« The Green Knight » de David Lowery – critique du Blanc Lapin

 

Résultat de recherche d'images pour "The Green Knight david lowery"

Sortie le 3 janvier sur Amazon Prime

David Lowery est l’un des réalisateur que je suis de très près car j’ai adoré « Les amants du Texas » et « A ghost Story » ou « The Old Man and The Gun », qui a marqué le dernier film de l’immense Robert Redford comme acteur.

« The Green Knight » est une adaptation d’un conte anglais où Sir Gauvain, chevalier de la table ronde, relève un défi que lui lance Le Chevalier Vert. Le curieux chevalier demande à ce qu’on le décapite. Contre cet « essai », il aura le droit lui aussi de tenter de décapiter le candidat un an plus tard. Sir Gauvain accepte et quitte son royaume un an après pour rejoindre Le Chevalier Vert.

Dev Patel incarne le rôle principal aux côtés de Alicia Vikander, Sean Harris et Joel Edgerton.
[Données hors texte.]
Lemma basic_flight (frames : list Basic.Frame) (w : Basic.World) :
  Basic.isJumping w = true -> Basic.jumpForce w = 0 ->
  (forall j : nat, (1 <= j <= List.length frames)%nat ->
     0 < vy (Basic.position w) + INR j * vy (Basic.velocity w)
         + Basic.gravity * (INR j * (INR j + 1) / 2)) ->
  let n := INR (List.length frames) in
  let w' := Basic.run frames w in
  Basic.isJumping w' = true /\
  vy (Basic.velocity w') = vy (Basic.velocity w) + n * Basic.gravity /\
  vy (Basic.position w') =
    vy (Basic.position w) + n * vy (Basic.velocity w)
    + Basic.gravity * (n * (n + 1) / 2) /\
  Basic.jumpForce w' = 0.
Proof.
  revert w. induction frames as [|f frames IH]; intros w J F Hab; cbv zeta.
  - cbn. repeat split; auto; lra.
  - cbn [Basic.run].
    destruct (basic_frame_cases (Basic.keys f) (Basic.now f) w) as (Ef & C).
    cbv zeta in C. rewrite J, F in C. rewrite andb_false_r in C.
    cbn [orb] in C.
    set (w1 := Basic.animate (Basic.keys f) (Basic.now f) w) in *.
    assert (L1 : (1 <= 1 <= List.length (f :: frames))%nat) by (cbn; lia).
    pose proof (Hab 1%nat L1) as H1. cbn [INR] in H1.
    destruct C as [(Hle & _)|(_ & Hv & Hj & Hy)]; [lra|].
    destruct (IH w1 Hj Ef) as (Ij & Iv & Iy & If).
    { intros j Hj'. rewrite Hy, Hv.
      assert (L : (1 <= S j <= List.length (f :: frames))%nat)
        by (cbn; lia).
      specialize (Hab (S j) L). rewrite S_INR in Hab. lra. }
    cbv zeta in Iv, Iy.
    rewrite Ij, Iv, Iy, If, Hv, Hy.
    change (List.length (f :: frames)) with (S (List.length frames)).
    rewrite S_INR. repeat split; try reflexivity; lra.
Qed.

Lemma between_consecutive (n a : nat) :
  0 <= (INR n - IZR (Z.of_nat a)) * (INR n - IZR (Z.of_nat a) - 1).
Proof.
  rewrite <- INR_IZR_INZ. destruct (le_lt_dec n a) as [H|H].
  - apply le_INR in H. nra.
  - assert (H' : (S a <= n)%nat) by lia.
    apply le_INR in H'. rewrite S_INR in H'. nra.
Qed.

(** X9. The flight of a standing jump.  In part_001, a figure on the ground
    that jumps without a forward or backward key down is in the air at the
    end of each of the first 28 frames, the first being the frame of the
    jump; after n of them its vertical velocity is 0.3 - 0.02 n and its
    height above the ground 0.3 n - 0.01 n (n + 1), which is never more
    than 2.1.  In main.js, whatever keys are down after the jump, the same
    holds for the first 38 frames with velocity 0.2 - 0.01 n, height
    0.2 n - 0.005 n (n + 1) and 1.9 as the bound. *)
Theorem X9_flight_of_a_jump :
  (forall (f : Ground.Frame) (frames : list Ground.Frame) (w : World),
     Ground.onGround w ->
     spaceHeld (Ground.keys f) = true ->
     Forall (fun g => idle (Ground.keys g)) (f :: frames) ->
     (List.length (f :: frames) <= 28)%nat ->
     let n := INR (List.length (f :: frames)) in
     let w' := Ground.run (f :: frames) w in
     isJumping w' = true /\
     vy (velocity w') = jumpImpulse + n * gravity /\
     vy (position w')
       = groundLevel w + n * jumpImpulse + gravity * (n * (n + 1) / 2) /\
     groundLevel w < vy (position w') <= groundLevel w + 2.1) /\
  (forall (f : Basic.Frame) (frames : list Basic.Frame) (w : Basic.World),
     onGroundBasic w ->
     Basic.Space (Basic.keys f) = true ->
     (List.length (f :: frames) <= 38)%nat ->
     let n := INR (List.length (f :: frames)) in
     let w' := Basic.run (f :: frames) w in
     Basic.isJumping w' = true /\
     vy (Basic.velocity w') = Basic.jumpImpulse + n * Basic.gravity /\
     vy (Basic.position w')
       = n * Basic.jumpImpulse + Basic.gravity * (n * (n + 1) / 2) /\
     0 < vy (Basic.position w') <= 1.9).
Proof.
  split.
  - intros f frames w (Oy & Ov & Oj & Of) Sp I Hlen n w'.
    apply Forall_cons_iff in I. destruct I as [I0 I].
    subst w'. cbn [Ground.run].
    destruct (integrated_vertical (Ground.keys f) w) as (Pj & Pv & Py & _).
    cbv zeta in Pj, Pv, Py. rewrite Sp, Oj, Ov, Oy in *.
    cbn [andb negb orb] in Pj, Pv, Py.
    assert (H1 : groundLevel w
                 < vy (position (integrated (Ground.keys f) w)))
      by (rewrite Py; unfold gravity, jumpImpulse; lra).
    destruct (ground_idle_frame_above (Ground.keys f) (Ground.now f) w I0 H1)
      as (Hv & Hy & Hj & Hf & Hg).
    set (w1 := Ground.animate (Ground.keys f) (Ground.now f) w) in *.
    rewrite Pv in Hv. rewrite Py in Hy. rewrite Pj in Hj.
    assert (Hlen' : (List.length frames <= 27)%nat) by (cbn in Hlen; lia).
    destruct (ground_flight frames w1 Hj Hf I) as (Ij & Iv & Iy & _ & _).
    { intros j [Hj1 Hj2]. rewrite Hg, Hy, Hv.
      assert (Hb : INR j <= 27)
        by (apply (INR_bound j 27); lia).
      pose proof (pos_INR j). unfold gravity, jumpImpulse. nra. }
    cbv zeta in Iv, Iy. rewrite Ij, Iv, Iy, Hv, Hy.
    unfold n. change (List.length (f :: frames)) with (S (List.length frames)).
    rewrite S_INR. set (m := INR (List.length frames)).
    assert (Hm : 0 <= m <= 27)
      by (split; [apply pos_INR|apply (INR_bound _ 27), Hlen']).
    pose proof (between_consecutive (S (List.length frames)) 14) as Hq.
    rewrite S_INR in Hq. fold m in Hq.
    change (Z.of_nat 14) with 14%Z in Hq.
    unfold gravity, jumpImpulse.
    repeat split; try lra; nra.
  - intros f frames w (Oy & Ov & Oj & Of) Sp Hlen n w'.
    subst w'. cbn [Basic.run].
    destruct (basic_frame_cases (Basic.keys f) (Basic.now f) w) as (Ef & C).
    cbv zeta in C. rewrite Sp, Oj, Ov, Oy in C. cbn [andb negb orb] in C.
    set (w1 := Basic.animate (Basic.keys f) (Basic.now f) w) in *.
    destruct C as [(Hle & _)|(_ & Hv & Hj & Hy)];
      [unfold Basic.gravity, Basic.jumpImpulse in Hle; lra|].
    assert (Hlen' : (List.length frames <= 37)%nat) by (cbn in Hlen; lia).
    destruct (basic_flight frames w1 Hj Ef) as (Ij & Iv & Iy & _).
    { intros j [Hj1 Hj2]. rewrite Hy, Hv.
      assert (Hb : INR j <= 37)
        by (apply (INR_bound j 37); lia).
      pose proof (pos_INR j). unfold Basic.gravity, Basic.jumpImpulse. nra. }
    cbv zeta in Iv, Iy. rewrite Ij, Iv, Iy, Hv, Hy.
    unfold n. change (List.length (f :: frames)) with (S (List.length frames)).
    rewrite S_INR. set (m := INR (List.length frames)).
    assert (Hm : 0 <= m <= 37)
      by (split; [apply pos_INR|apply (INR_bound _ 37), Hlen']).
    pose proof (between_consecutive (S (List.length frames)) 19) as Hq.
    rewrite S_INR in Hq. fold m in Hq.
    change (Z.of_nat 19) with 19%Z in Hq.
    unfold Basic.gravity, Basic.jumpImpulse.
    repeat split; try lra; nra.
Qed.

(** X9 on three frames with the space bar down. *)
Lemma X9_flight_of_a_jump_witness :
  vy (position (Ground.run Sample.jumpSession initial))
    = legLength + 3 * jumpImpulse + gravity * 6 /\
  vy (Basic.position (Basic.run Sample.jumpSession' Basic.rest))
    = 3 * Basic.jumpImpulse + Basic.gravity * 6.
Proof.
  destruct X9_flight_of_a_jump as [T1 T2].
  split.
  - destruct (T1 (Ground.mkFrame Sample.hold 0)
                [Ground.mkFrame Sample.hold 16; Ground.mkFrame Sample.hold 33]
                initial) as (_ & _ & E & _).
    + repeat split; reflexivity.
    + reflexivity.
    + repeat constructor.
    + cbn. lia.
    + unfold Sample.jumpSession. rewrite E.
      unfold initial. cbn [groundLevel List.length INR]. lra.
  - destruct (T2 (Basic.mkFrame Sample.held 0)
                [Basic.mkFrame Sample.held 16; Basic.mkFrame Sample.held 33]
                Basic.rest) as (_ & _ & E & _).
    + repeat split; reflexivity.
    + reflexivity.
    + cbn. lia.
    + unfold Sample.jumpSession'. rewrite E.
      cbn [List.length INR]. lra.
Defined.

(** ** Joint limits *)

Lemma swing_bound (x amp : R) : 0 <= amp -> Rabs (sin x * amp) <= amp.
Proof.
  intros Ha. rewrite Rabs_mult, (Rabs_right amp) by lra.
  assert (Rabs (sin x) <= 1) by (apply Rabs_le, SIN_bound).
  pose proof (Rabs_pos (sin x)). nra.
Qed.

Lemma limbs_frame_within (pm : option Platform.Mesh) (keys : Keys) (now : Z)
  (w : World) (bound : R) :
  1 <= bound -> limbsWithin bound (limbs w) ->
  limbsWithin bound (limbs (Ground.animate keys now w)) /\
  limbsWithin bound (limbs (Platform.animate pm keys now w)).
Proof.
  intros Hb Hw.
  destruct (frame_limbs pm keys now w) as [G P]. cbv zeta in G, P.
  rewrite G, P. clear G P.
  assert (A : limbsWithin bound
    (if (forwardHeld keys || backwardHeld keys)%bool
     then [sin (seconds now * frequency (shiftHeld keys))
             * armAmplitude (shiftHeld keys);
           sin (seconds now * frequency (shiftHeld keys) + PI)
             * armAmplitude (shiftHeld keys);
           sin (seconds now * frequency (shiftHeld keys) + PI)
             * legAmplitude (shiftHeld keys);
           sin (seconds now * frequency (shiftHeld keys))
             * legAmplitude (shiftHeld keys)]
     else map (fun a => lerp a 0 0.1) (limbs w))).
  { destruct (forwardHeld keys || backwardHeld keys)%bool.
    - unfold limbsWithin.
      assert (Ha : 0 <= armAmplitude (shiftHeld keys) <= 1)
        by (unfold armAmplitude; destruct (shiftHeld keys); lra).
      assert (Hl : 0 <= legAmplitude (shiftHeld keys) <= 1)
        by (unfold legAmplitude; destruct (shiftHeld keys); lra).
      repeat (apply Forall_cons;
              [eapply Rle_trans; [apply swing_bound; lra|lra]|]).
      apply Forall_nil.
    - unfold limbsWithin in *. apply Forall_map.
      eapply Forall_impl; [|exact Hw]. cbv beta. intros a Ha.
      rewrite lerp_to_rest, Rabs_mult, (Rabs_right 0.9) by lra.
      pose proof (Rabs_pos a). lra. }
  split; exact A.
Qed.

(** X10. Joint limits.  In part_000 and part_001 no frame takes a joint
    angle out of [-1, 1]: if the four angles are within a bound of at least
    1 before a session they are within it after it, and they start at 0.  In
    main.js every frame leaves the four angles within 0.7, whatever they
    were. *)
Theorem X10_joint_limits :
  limbsWithin 1 (limbs initial) /\
  (forall (frames : list Ground.Frame) (w : World) (bound : R),
     1 <= bound -> limbsWithin bound (limbs w) ->
     limbsWithin bound (limbs (Ground.run frames w))) /\
  (forall (frames : list Platform.Frame) (w : World) (bound : R),
     1 <= bound -> limbsWithin bound (limbs w) ->
     limbsWithin bound (limbs (Platform.run frames w))) /\
  (forall (keys : Basic.Keys) (now : Z) (w : Basic.World),
     limbsWithin 0.7 (Basic.limbs (Basic.animate keys now w))).
Proof.
  split; [|split; [|split]].
  - unfold limbsWithin, limbs, initial. cbn.
    repeat (apply Forall_cons; [rewrite Rabs_R0; lra|]). apply Forall_nil.
  - induction frames as [|f frames IH]; intros w bound Hb Hw; [exact Hw|].
    cbn [Ground.run]. apply IH; [exact Hb|].
    apply (limbs_frame_within None _ _ _ _ Hb Hw).
  - induction frames as [|f frames IH]; intros w bound Hb Hw; [exact Hw|].
    cbn [Platform.run]. apply IH; [exact Hb|].
    apply (limbs_frame_within (Platform.platformMesh f) _ _ _ _ Hb Hw).
  - intros keys now w. rewrite basic_frame_limbs. cbv zeta.
    unfold limbsWithin.
    destruct (Basic.ArrowUp keys || Basic.ArrowDown keys)%bool.
    + repeat (apply Forall_cons; [apply swing_bound; lra|]). apply Forall_nil.
    + repeat (apply Forall_cons; [rewrite Rabs_R0; lra|]). apply Forall_nil.
Qed.

(** X10 on a walk, a turn and a step back from the initial state. *)
Lemma X10_joint_limits_witness :
  limbsWithin 1 (limbs (Ground.run More.zigzag initial)).
Proof.
  destruct X10_joint_limits as (T0 & T1 & _).
  apply (T1 More.zigzag initial 1); [lra|exact T0].
Defined.

(** ** The gait of main.js *)

(** X11. The gait of main.js.  With an up or down arrow down, the left arm
    and the right leg take the same angle, 0.7 * sin (time * rate), and the
    right arm and the left leg take the same angle,
    0.7 * [Math.sin(time * rate + Math.PI)]: the two are exactly opposite
    when that sum is exact, and within 0.7 times [err] of opposite when it
    is off by [err].  The rate is 1.5, or 2.5 with [keys.Shift], so at one
    and the same phase the angles are the same with and without it: the run
    modifier changes the rate, never the amplitude. *)
Theorem X11_main_js_gait :
  (forall (keys : Basic.Keys) (now : Z) (w : Basic.World),
     (Basic.ArrowUp keys || Basic.ArrowDown keys)%bool = true ->
     let w' := Basic.animate keys now w in
     let phase := seconds now * (if Basic.Shift keys then 2.5 else 1.5) in
     Basic.leftArm w' = Basic.rightLeg w' /\
     Basic.rightArm w' = Basic.leftLeg w' /\
     Basic.leftArm w' = 0.7 * sin phase /\
     Basic.rightArm w' = oppositeCycle 0 phase * 0.7 /\
     (forall err : R,
        Rabs (oppositeCycle err phase * 0.7 + Basic.leftArm w')
          <= 0.7 * Rabs err)) /\
  (forall (time time' : R),
     time * 1.5 = time' * 2.5 ->
     Basic.animateStickmanLimbs time true false
       = Basic.animateStickmanLimbs time' true true).
Proof.
  split.
  - intros keys now w W w' phase.
    pose proof (basic_frame_limbs keys now w) as E. cbv zeta in E.
    rewrite W in E. fold w' in E. fold phase in E. unfold Basic.limbs in E.
    injection E as -> -> -> ->.
    split; [reflexivity|split; [reflexivity|split; [ring|split]]].
    + unfold oppositeCycle. rewrite Rplus_0_r. reflexivity.
    + intros err. apply opposite_cycle_scaled. lra.
  - intros time time' H. unfold Basic.animateStickmanLimbs. cbv zeta.
    rewrite H. reflexivity.
Qed.

(** X11 on the figure of main.js one second into a walk, with the sum off
    by a ten-millionth. *)
Lemma X11_main_js_gait_witness :
  Basic.leftArm Sample.swung = Basic.rightLeg Sample.swung /\
  Rabs (oppositeCycle 0.0000001 (seconds 1000 * 1.5) * 0.7
        + Basic.leftArm Sample.swung) <= 0.7 * Rabs 0.0000001 /\
  Basic.animateStickmanLimbs 5 true false
    = Basic.animateStickmanLimbs 3 true true.
Proof.
  destruct X11_main_js_gait as [T1 T2].
  destruct (T1 Sample.up 1000%Z Basic.rest eq_refl) as (A & _ & _ & _ & B).
  split; [exact A|split; [exact (B 0.0000001)|]].
  apply (T2 5 3). lra.
Defined.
Disons le d’entrée, le film n’est pas facile d’accès en raison de choix radicaux du metteur en scène. D’abord il n’explique pas par un luxe de dialogues descriptifs qui est qui. On devine que le roi est Arthur par exemple et jamais son nom n’est prononcé. David Lowery invite donc le spectateur à se concentrer pour comprendre ce qui est très bien explicité mais pas présenté en énormes lettres.

Ensuite le réalisateur opte pour une certaine lenteur qui va rebuter une bonne partie du public et le laisser sur le côté. On aime « The Green Knight » ou on le trouve chiant à mourir. C’est ce genre de film qui demande l’effort de s’immerger pour aimer.
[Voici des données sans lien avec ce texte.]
(** X15.  The variant of an initializer module.  In production the module's
    [production] property is looked at, anywhere else its [development]
    property; a truthy one is chosen over the module, a falsy or absent one
    falls back to the module.  What is chosen must be a function: a truthy
    variant that is not one fails the descriptor with the 'incomplete
    initializer' error naming the component, even when the module itself is a
    function.  Every environment other than 'production' is treated alike. *)
Theorem variant_selection env env' base inject component m variant w w1
  (Hload : require (base +:+ to_string component) w = (Ok m, w1))
  (Hvariant : getProp m (if is_production env then "production" else "development") =
              Ok variant) :
  let descriptor := VObject [("component", component)] in
  (truthy variant = true → is_function variant = false →
     processInitializer code require env base inject descriptor w =
     (Throw (incomplete_initializer (to_string component)), w1)) ∧
  (truthy variant = true → is_function variant = true →
     processInitializer code require env base inject descriptor w =
     (Ok (createInitializerFunction code inject variant), w1)) ∧
  (truthy variant = false → is_function m = true →
     processInitializer code require env base inject descriptor w =
     (Ok (createInitializerFunction code inject m), w1)) ∧
  (is_production env = false → is_production env' = false →
     processInitializer code require env' base inject descriptor w =
     processInitializer code require env base inject descriptor w).
Proof.
  intros descriptor.
  assert (∀ env0, processInitializer code require env0 base inject descriptor w =
          match getProp m (if is_production env0 then "production" else "development")
          with
          | Ok variant0 =>
              if negb (is_function (or_else variant0 m))
              then (Throw (incomplete_initializer (to_string component)), w1)
              else (Ok (createInitializerFunction code inject (or_else variant0 m)), w1)
          | Throw e => (Throw e, w1)
          end) as Hcases.
  { intros env0. unfold processInitializer, descriptor.
    change (getProp (VObject [("component", component)]) "component")
      with (@Ok value component).
    rewrite bind_run. cbn [lift]. rewrite bind_run, Hload, bind_run. cbn [lift].
    destruct (getProp m (if is_production env0 then "production" else "development"))
      as [variant0|e]; [|done].
    now destruct (negb (is_function (or_else variant0 m))). }
  split; [|split; [|split]].
  - intros Ht Hf. rewrite Hcases, Hvariant. unfold or_else. now rewrite Ht, Hf.
  - intros Ht Hf. rewrite Hcases, Hvariant. unfold or_else. now rewrite Ht, Hf.
  - intros Ht Hf. rewrite Hcases, Hvariant. unfold or_else. now rewrite Ht, Hf.
  - intros He He'. rewrite !Hcases. now rewrite He, He'.
Qed.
Mais lorsque l’on fait cet effort, le résultat est très très bon.

Les images de Lowery et les effets spéciaux sont sublimes et sa vision de la légende arthurienne la plus novatrice et originale depuis Excalibur.

La lenteur est en fait là pour créer une situation quasi hypnotique par rapport aux somptueux décors et mettre en relief cet homme qui veut se créer une image, une histoire alors qu »il est lâche et couard et n’a son titre que parcequ’il est le neveu d’une légende.

Et tout le film va traiter de cette parabole d’un homme médiocre qui souhaite s’acheter une conduite pour mériter de siéger à la table ronde, au milieu de ces vieux chevaliers tous aussi célèbres les uns que les autres. Sauf qu’on est dans la fin d’un monde. Les exploits des chevaliers est derrière, loin derrière et David Lowery se moque en partie de notre société de l’image et du storytelling personnel d’instagrameur en adaptant cette sous histoire des légendes arthurienne. Il en tire d’ailleurs une morale à double fond excellente à la fin.

Le personnage n’a pas tellement de morale, il négocie son aide et n’a rien de chevaleresque, y compris avec la prostituée qui l’aime. Les épreuves qu’il traverse prennent tout leur sens dès lors qu’on comprend dès le début qui est ce personnage.

On va donc croiser des bandits, un fantôme, un renard qui parle, des géants dans une scène fascinante ou un château irréel perdu au milieu des bois.

Le film est donc extrêmement réussi et exigeant mais il est loin des codes d’Hollywood d’aujourd’hui et prend son temps pour atteindre un impact bien plus fort qu’un simple film de capes et d’épées. Là où aujourd’hui le divertissement est roi et l’action est indispensable pour remplir le vide scénaristique, ici le réalisateur assume qu’il n’y a pas 15 000 actions à la seconde et qu’il va falloir prendre le temps de réfléchir au parcours du personnage. La magie opère alors avec force à tel point que si vous aimez, vous repenserez au film pendant plusieurs jours tellement il est marquant et original.

On voit rarement un tel acte nihiliste dans un film, porté avec autant de recul sur le temps qui passe, la mort et les enjeux d’une vie réussie. Un film visuellement somptueux et philosophiquement profond.

C’est très rare, d’autant plus dans ce style de film tourné sur l’imaginaire et le conte.